Texto de Marco Fialho
"O tubérculo" pode ser enquadrado como um filme sobre família, apesar dessa delimitação temática reduzir o alcance real da obra, afinal, pode-se pensa-lo também como um filme mais amplo, que aborda temas como as estruturas arcaicas patriarcais, além flertar com gêneros cinematográficos como a ficção científica e o horror expressionista, em especial pelo viés das interpretações exacerbadas dos atores.
Dito tudo isso, parece que esse é um filme que você encontra na primeira esquina, enquanto na realidade, o seu maior traço é o do estranhamento, a começar por trabalhar com uma imagem granulada e com ranhuras provenientes de uma câmera super 8, apesar de que é notória haver interferências na pós-produção que salientam uma sujeira na imagem durante toda a projeção. Mas o som também não fica atrás, já que as experiências sonoras abundam no filme durante toda a fruição. Os quase inexistentes diálogos fazem o filme tangenciar estéticas que evocam o cinema silencioso, em especial a do cinema expressionista, na atuação, sobretudo a de Gustavo, que muito me remeteu a Cesare, o sonâmbulo de "O Gabinete do Dr. Caligari" (1919) e um toque do impressionismo francês dos anos 1920, como Jean Epstein e Germaine Dulac, onde os planos manifestavam mais a subjetividade dos personagens do que a necessidade de narração de uma história.
Mas quero retornar ao som para frisar sua importância e destacar outras facetas sonoras presentes na estrutura narrativa, penso aqui nas inserções musicais que introduzem elementos da cultura popular, como as canções de amor e da dança (tem até uma música da dupla Sandy e Júnior), embora elas contribuam mais ainda para agravar o estranhamento com o espectador. "O tubérculo" não é um filme fácil e digerível, pois as imagens parecem estar em uma rotação mais ralentada, tal como os filmes mudos dos primórdios do cinema. Mesmo que o cômico perpasse o filme a todo momento, ele nos chega sempre como mais um elemento a reforçar o estranhamento.
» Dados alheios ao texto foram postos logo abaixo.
(** * machine_cli: instance resolution, SSM dispatch, parallel engine, remote patch

  A shallow embedding of the core of [machine_cli.py]:
  - [resolve_instances]: tokens to a duplicate-free list of instance ids;
  - [send_ssm_command]: submit one command, then sleep and poll;
  - [run_parallel]: one dispatch per instance on a thread pool, results
    gathered in completion order;
  - [action_append_after_match]: the text of the remote awk/mv script,
    with the shell's word splitting and the awk program it carries.

  A Python [str] is a [string] whose characters are code points below 256.
  The AWS services, the remote shell and awk are the environment: they
  appear as explicit arguments (the EC2 and SSM answers, the completion
  order of the pool, the regular-expression matcher of awk). *)

From stdpp Require Import base list strings gmap.
From Stdlib Require Import ZArith Ascii.

Local Open Scope Z_scope.

(* [set_solver] clears hypotheses by name where there may be none. *)
#[local] Set Warnings "-clear-no-such-hyp".

(** ** Python text helpers *)

Module Py.

(** [str.isspace] on one character with a code below 256. *)
Definition isspace (c : ascii) : bool :=
  match c with
  | "009" | "010" | "011" | "012" | "013"
  | "028" | "029" | "030" | "031" | " " | "133" | "160" => true
  | _ => false
  end%char.

Fixpoint lstrip (s : string) : string :=
  match s with
  | String c s' => if isspace c then lstrip s' else s
  | EmptyString => EmptyString
  end.

Definition rstrip (s : string) : string :=
  String.rev (lstrip (String.rev s)).

(** [s.strip()] *)
Definition strip (s : string) : string := rstrip (lstrip s).

(** [s.replace(c, by)] for a one-character needle. *)
Fixpoint replace (c : ascii) (by_ : string) (s : string) : string :=
  match s with
  | EmptyString => EmptyString
  | String a s' =>
      if Ascii.eqb a c then by_ +:+ replace c by_ s'
      else String a (replace c by_ s')
  end.

(** [\w] under [re.ASCII]. *)
Definition is_word (c : ascii) : bool :=
  let n := nat_of_ascii c in
  ((48 <=? n) && (n <=? 57) || (65 <=? n) && (n <=? 90)
   || (97 <=? n) && (n <=? 122) || (n =? 95))%nat.

Definition is_hex (c : ascii) : bool :=
  let n := nat_of_ascii c in
  ((48 <=? n) && (n <=? 57) || (65 <=? n) && (n <=? 70)
   || (97 <=? n) && (n <=? 102))%nat.

Fixpoint forallb (p : ascii → bool) (s : string) : bool :=
  match s with
  | EmptyString => true
  | String a s' => p a && forallb p s'
  end.
Lemma parseWeekDaySpecEntry_values (tokens : IToken) (fuel : nat) (l : list number) :
  days_well_formed tokens ->
  parseWeekDaySpecEntry tokens fuel = Returns l -> Forall weekday_index l.
Proof.
  intros Hwf H. unfold parseWeekDaySpecEntry in H.
  apply bind_returns in H. destruct H as [_ [_ H]].
  apply bind_returns in H. destruct H as [_ [_ H]].
  eapply (for_of_invariant (Forall weekday_index) days_well_formed);
    [| | constructor | exact H].
  - intros s x s' Hx Hs Hbody. cbv beta in Hbody.
    destruct (String.eqb (type x) "RangedWeekDaySpec").
    + apply bind_returns in Hbody. destruct Hbody as [more [Hmore Hret]].
      injection Hret as <-. apply Forall_app. split; [exact Hs|].
      eapply parseRangedWeekDaySpec_values; eauto.
    + destruct (String.eqb (type x) "DayOfTheWeek"); [|discriminate].
      apply bind_returns in Hbody. destruct Hbody as [more [Hmore Hret]].
      injection Hret as <-. apply Forall_app. split; [exact Hs|].
      eapply parseDayOfTheWeek_values; eauto.
  - apply Forall_forall. intros c Hc. eapply children_well_formed; eauto.
Qed.

(** The set of days collected by [expandWeekDaySpec] before sorting. *)
Lemma expandWeekDaySpec_set (tokens : IToken) (fuel : nat) (l : list number) :
  days_well_formed tokens ->
  expandWeekDaySpec tokens fuel = Returns l ->
  exists days, l = sort days /\ Forall weekday_index days /\ NoDup days.
Proof.
  intros Hwf H. unfold expandWeekDaySpec in H.
  apply bind_returns in H. destruct H as [_ [_ H]].
  apply bind_returns in H. destruct H as [_ [_ H]].
  apply bind_returns in H. destruct H as [days [Hdays H]].
  injection H as <-. exists days. split; [reflexivity|].
  eapply (for_of_invariant (fun s => Forall weekday_index s /\ NoDup s)
            days_well_formed);
    [| | split; constructor | exact Hdays].
  - intros s x s' Hx [Hs Hnd] Hbody. cbv beta in Hbody.
    apply bind_returns in Hbody. destruct Hbody as [entry [Hentry Hret]].
    injection Hret as <-. split.
    + apply Forall_forall. intros v Hv.
      apply (proj1 (fold_Set_add_In number_eq_dec _ _ _)) in Hv.
      pose proof (parseWeekDaySpecEntry_values _ _ _ Hx Hentry) as He.
      rewrite Forall_forall in Hs, He. destruct Hv; auto.
    + now apply fold_Set_add_NoDup.
  - apply Forall_forall. intros c Hc. eapply children_well_formed; eauto.
Qed.

End WeekdayFacts.

(** ** Termination of the weekday expander *)

Section WeekdayTermination.
Local Open Scope string_scope.

Lemma bind_finishes {A B} (m : Exec A) (k : A -> Exec B) (fuel : nat) :
  m fuel <> Unfinished ->
  (forall a, m fuel = Returns a -> k a fuel <> Unfinished) ->
  bind m k fuel <> Unfinished.
Proof.
  intros Hm Hk. unfold bind. destruct (m fuel) as [a|e|] eqn:E.
  - now apply Hk.
  - discriminate.
  - now contradiction Hm.
Qed.

Lemma for_of_finishes {A S} (Q : A -> Prop) (body : S -> A -> Exec S) (fuel : nat) :
  (forall s x, Q x -> body s x fuel <> Unfinished) ->
  forall xs acc, Forall Q xs -> for_of xs body acc fuel <> Unfinished.
Proof.
  intros Hbody. induction xs as [|x xs IH]; intros acc HQ; simpl.
  - discriminate.
  - inversion HQ as [|? ? Hx Hxs]; subst.
    apply bind_finishes; [now apply Hbody | intros; now apply IH].
Qed.

Lemma assertTokenType_finishes t ty fuel : assertTokenType t ty fuel <> Unfinished.
Proof. unfold assertTokenType. now destruct (String.eqb (type t) ty). Qed.

Lemma assertChildrenLengthEQ_finishes t n fuel :
  assertChildrenLengthEQ t n fuel <> Unfinished.
Proof. unfold assertChildrenLengthEQ. now destruct (Nat.eqb _ _). Qed.

Lemma assertChildrenLengthGEQ_finishes t n fuel :
  assertChildrenLengthGEQ t n fuel <> Unfinished.
Proof. unfold assertChildrenLengthGEQ. now destruct (Nat.ltb _ _). Qed.

Lemma item_finishes a i fuel : item a i fuel <> Unfinished.
Proof. unfold item. now destruct (nth_error a i). Qed.

Lemma item_In a i fuel c : item a i fuel = Returns c -> In c a.
Proof.
  unfold item. destruct (nth_error a i) eqn:E; [|discriminate].
  intros H. injection H as <-. eapply nth_error_In; eauto.
Qed.

Lemma parseDayOfTheWeek_finishes t fuel : parseDayOfTheWeek t fuel <> Unfinished.
Proof.
  unfold parseDayOfTheWeek. apply bind_finishes.
  - apply assertTokenType_finishes.
  - discriminate.
Qed.

Lemma range2_weekdays_finishes (x y : list number) (fuel : nat) :
  Forall weekday_index x -> Forall weekday_index y -> (8 <= fuel)%nat ->
  lt (Number (first_value y)) (Number (first_value x)) = false ->
  spread (range [first_value x;
                 num (add (Number (first_value y)) (Fin 1))]) fuel <> Unfinished.
Proof.
  intros Hx Hy Hf Hord.
  destruct fuel as [|fuel]; [lia|].
  destruct x as [|vx x]; [discriminate|].
  inversion Hx as [|? ? [i [-> Hi]] _]; subst.
  destruct y as [|vy y]; [discriminate|].
  inversion Hy as [|? ? [j [-> Hj]] _]; subst.
  simpl in Hord. apply Z.ltb_ge in Hord.
  cbn [first_value Number].
  now rewrite (weekday_interval i j (S fuel) Hi Hj Hord Hf).
Qed.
Creio ser fundamental pensar "O tubérculo" do ponto de vista narrativo, nas suas maneiras de contar a história. Em verdade, fica a impressão de que os diretores se recusam a avançar com a história, caindo em constantes reiterações de aspectos já trabalhados anteriormente. Ao que tudo indica, a pretensão deles é a de tentar contar a história por meio de ideias provenientes das diversas camadas inseridas no filme, não só na imagem (que sempre flerta com o incômodo), como na narração (a voz alterada em off da vó é um bom exemplo) ou nas interpretações antinaturalistas dos atores e atrizes.
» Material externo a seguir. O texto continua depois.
(** * Quiz application: schema migrations, repositories, scoring and the
      timed quiz session

    A shallow embedding of the data layer and quiz logic of [quiz_app]:

    - [Py]                the Python and SQLite primitives the code relies
                          on ([str.join], [str.split], [str.strip], stable
                          sorting, true division);
    - [Migrations]        [database/migrations.py]: the schema-level view of
                          the SQLite file and [MigrationManager];
    - [Question], [User], [QuizResult]
                          the dataclasses of [models/];
    - [DatabaseManager]   [database/connection.py]: the row-level view of
                          the three application tables and the sample data;
    - [QuestionRepository], [UserRepository], [QuizResultRepository]
                          [database/repository.py];
    - [QuizService]       [services/quiz_service.py];
    - [QuizWindow]        the state of [gui/quiz_window.py] without its
                          widgets;
    - [Notions]           what the statements need beside the code.

    Conventions.  A Python [str] (and an SQLite TEXT value) is a [string]
    holding its UTF-8 bytes.  A call that can raise returns an [option],
    [None] standing for the exception; a [try/except] is the [match] on it.
    Readings of the wall clock are inputs.  Python floats only occur as
    [score / total * 100]; such a value is carried as the exact rational
    the expression stands for, and compared as such; the float it
    evaluates to ([Py.percentage_float]) is taken where it is formatted. *)

From Stdlib Require Import String Ascii List ZArith QArith Qround Bool Lia.
From Stdlib Require Import Permutation Sorted OrdersEx DecimalString DecimalPos.
From Stdlib Require SpecFloat.
Import ListNotations.
Open Scope string_scope.
Open Scope list_scope.
Open Scope Z_scope.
Outra camada importante do filme é a da diversidade sexual, que embora discreta na imagem (jamais o filme descamba para um universo queer), este fato se constitui um importante marco de virada da história. Se o personagem sai da cidade de Andradina por conta da descoberta pela avó de sua relação homossexual, a sua volta à cidade natal demarca uma oportunidade de reaproximação com o amor de infância e quem sabe um possível reatamento. Outro aspecto interessante é como uma determinada personagem, a de uma cantora, funciona ali como um elemento para ajudar a contar espiritualmente a história, além de poluir as cenas com toques nitidamente bregas, que mais uma vez provocam um estranhamento no âmbito da construção narrativa.
E o que dizer do Tiranossauro que invade constantemente a tela como se pudesse ainda estar vivo? Creio que essa presença seja uma das mais simbólicas do filme, que muito diz sobre a arqueologia conservadora daquela sociedade racista, homofóbica e provinciana. Volta e meia, uma atmosfera de enclausuramento se impõe, assim como a aparição da IFF (Insônia Familiar Fatal), doença que atormenta a família do protagonista Gustavo. O filme, então, vai se constituindo por meio dessas ideias, mais de simbolismos do que propriamente de uma ação que empurra a história para frente.
Do ponto de vista do espectador, "O tubérculo" caminha lá com suas dificuldades, já que o estranhamento narrativo toma conta do avanço da história na tela. Apesar de no plano narrativo haver uma dificuldade, já que a linguagem experimental e simbólica predominam na maior parte do tempo, no plano do entendimento da história, não há grandes assombros no processo de compreensão, já que as reiterações facilitam esse entendimento. O mais estranho mesmo está no plano final, onde vemos uma médica, no futuro, explicando mais uma vez a história do filme, em mais um exercício de reiteração desnecessário e que de certa maneira trai o espírito experimental pretendido pelos diretores desde o início e salientado plano a plano.